Arrivé à la tête de la commune le 29 août 2016, le maire Issoufou Traoré avait fait savoir que l'assainissement de Nouna était inscrit dans son programme de développement communal. Ainsi, son équipe et lui jouent leur partition à travers des séances de sensibilisation. De plus, la mairie est fortement impliquée dans les actions de l'association Nord/Sud - Sud/Nord. Elle supervisait également les travaux du projet Haute intensité de main-d’œuvre (HIMO) en collaboration avec la direction provinciale des infrastructures. Ces travaux sont le plus souvent axés sur la propreté de la ville. Depuis 2013, une centaine de jeunes étaient recrutés chaque année dans le cadre de ce projet pour nettoyer les services publics et les rues. D'après l'ancien Secrétaire général de la commune, Harouna Zerbo, un partenariat existe également entre l’ONEA et la municipalité qui consiste à construire des latrines pour les familles afin de lutter contre les fosses septiques à ciel ouvert. Il a aussi confié que la réglementation en vigueur dans la commune prévoit une amende de 2 500 F CFA contre les habitants qui possèdent des fosses non couvertes. Parce que la voie de la sensibilisation semble ne pas porter fruit, Harouna Zerbo préconise la répression et ce, de concert avec les services de l’Environnement et de la Police. « Il faut des sorties de contrôle sur le terrain en vue d’appliquer les sanctions prévues contre les détenteurs de fosses à ciel ouvert et ceux qui obstruent les voies avec les ordures, les excrétas et les bois de chauffe », indique-t-il. En ce qui concerne le besoin de caniveaux dans la ville, il a ajouté ceci : « Il faut des partenaires techniques et financiers, car la commune ne dispose pas d’assez de fonds pour financer les travaux. Elle avait signé une convention avec la ville de Saint Priest en France pour construire les caniveaux. Malheureusement, cette ville a changé d’équipe dirigeante et le projet est tombé à l’eau ». Il semble cependant qu'il existe des canalisations d’eau à Nouna mais qui sont de nos jours bouchés par les ordures ménagères. A qui la faute : la population ou les dirigeants ? En attendant des solutions idoines, la population nounalaise est interpellée. Que chaque habitant assainisse la devanture de sa concession, car coupables ou victimes, tous les habitants de Nouna en pâtissent !

 

 

 

Issa Mada Dama

 

 

 

 

 

Encadré 1

 

 

 

Le plan de Daouda Ouédraogo,

 

(Responsable de la promotion en santé, de l’hygiène et de l’assainissement du district sanitaire de Nouna)

 

 

 

«Pour assainir Nouna, la mairie doit acquérir un camion vidangeur des fosses d’aisance. Parce que si on dit à la population de ne pas vider les W.-C. dans la rue, on doit leur trouver où jeter ces déchets. Il s'impose alors d'aménager un site de décharge et de traitement des déchets. En plus de cela, chaque famille doit s’octroyer des poubelles individuelles. Il faut également des poubelles publiques dans des endroits stratégiques de la ville. Pour atteindre des résultats en matière de propreté à Nouna, il faut surtout sensibiliser les populations. La solution est aussi de redynamiser le comité communal de contrôle citoyen du budget, qui est déjà mis en place et dont je suis membre. L'une des priorités de ce comité est de trouver un plan d'assainissement concret pour la commune ».

 

 

 

 

 

Encadré 2

 

 

 

La proposition du Frère Emmanuel Duprez Zerbo

 

(Président de l'association Nord/Sud - Sud/Nord)

 

 

 

«Pour assainir Nouna, c'est très simple.

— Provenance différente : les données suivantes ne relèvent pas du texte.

(** * Protocol Buffers dissector (epan/dissectors/packet-protobuf.c)

    A shallow embedding of the decoding pipeline of the dissector: the
    zig-zag decoders, the value renderer, the packed-repeated expander, the
    field decoder and the message decoder, together with the properties of
    the design document that concern them; then the entry point of the
    dissector, the loader of the schema files of a directory and the
    function that applies the preferences.

    C integers are integers of [Z] with their wrap-around written out.  The
    captured buffer ([tvbuff_t]) is a list of bytes.  The protocol tree is
    write-only for the dissector, so it is the trace of the calls made on the
    tree API, in program order; a call returns its result together with the
    calls it made.  The items that carry a value computed by the dissector
    do not read the buffer; the items of bytes and of strings, and the
    fixed-width reads, do, and a read outside the buffer unwinds the
    dissection.  The loops and the recursion into nested messages are bounded
    by a number of steps, and the bounds are shown never to be reached. *)

From Stdlib Require Import ZArith List Bool Lia String Ascii.
Import ListNotations.
Local Open Scope Z_scope.

(** ** Machine integers *)

Module CInt.

(** Conversion to an unsigned integer of [w] bits. *)
Definition wrapu (w : Z) (z : Z) : Z := z mod 2 ^ w.

(** Conversion to a signed (two's complement) integer of [w] bits. *)
Definition wraps (w : Z) (z : Z) : Z :=
  (z + 2 ^ (w - 1)) mod 2 ^ w - 2 ^ (w - 1).

Definition guint (z : Z) : Z := wrapu 32 z.
Definition guint32 (z : Z) : Z := wrapu 32 z.
Definition guint64 (z : Z) : Z := wrapu 64 z.
Definition gint32 (z : Z) : Z := wraps 32 z.
Definition gint64 (z : Z) : Z := wraps 64 z.

End CInt.

Import CInt.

Il faut juste de la volonté. Je propose aux autorités municipales d'initier une journée communale de la citoyenneté. Il s'agit par exemple de choisir le dernier samedi de chaque mois comme jour de nettoyage. Chaque habitant est alors invité à balayer devant sa cour et l'on se réunit pour assainir les rues et les services publics. Une telle initiative ne demande aucune somme d'argent mais rend service à toute la population. Plus l'on agit ainsi, plus les gens arrêteront de jeter les ordures dans les rues. Dès que cela deviendra une habitude, par finir, on n’aura plus besoin de nettoyer une rue car aucune rue ne sera sale. Je crois fortement que si l'on les sensibilise, les Nounalais vont adhérer à ce projet».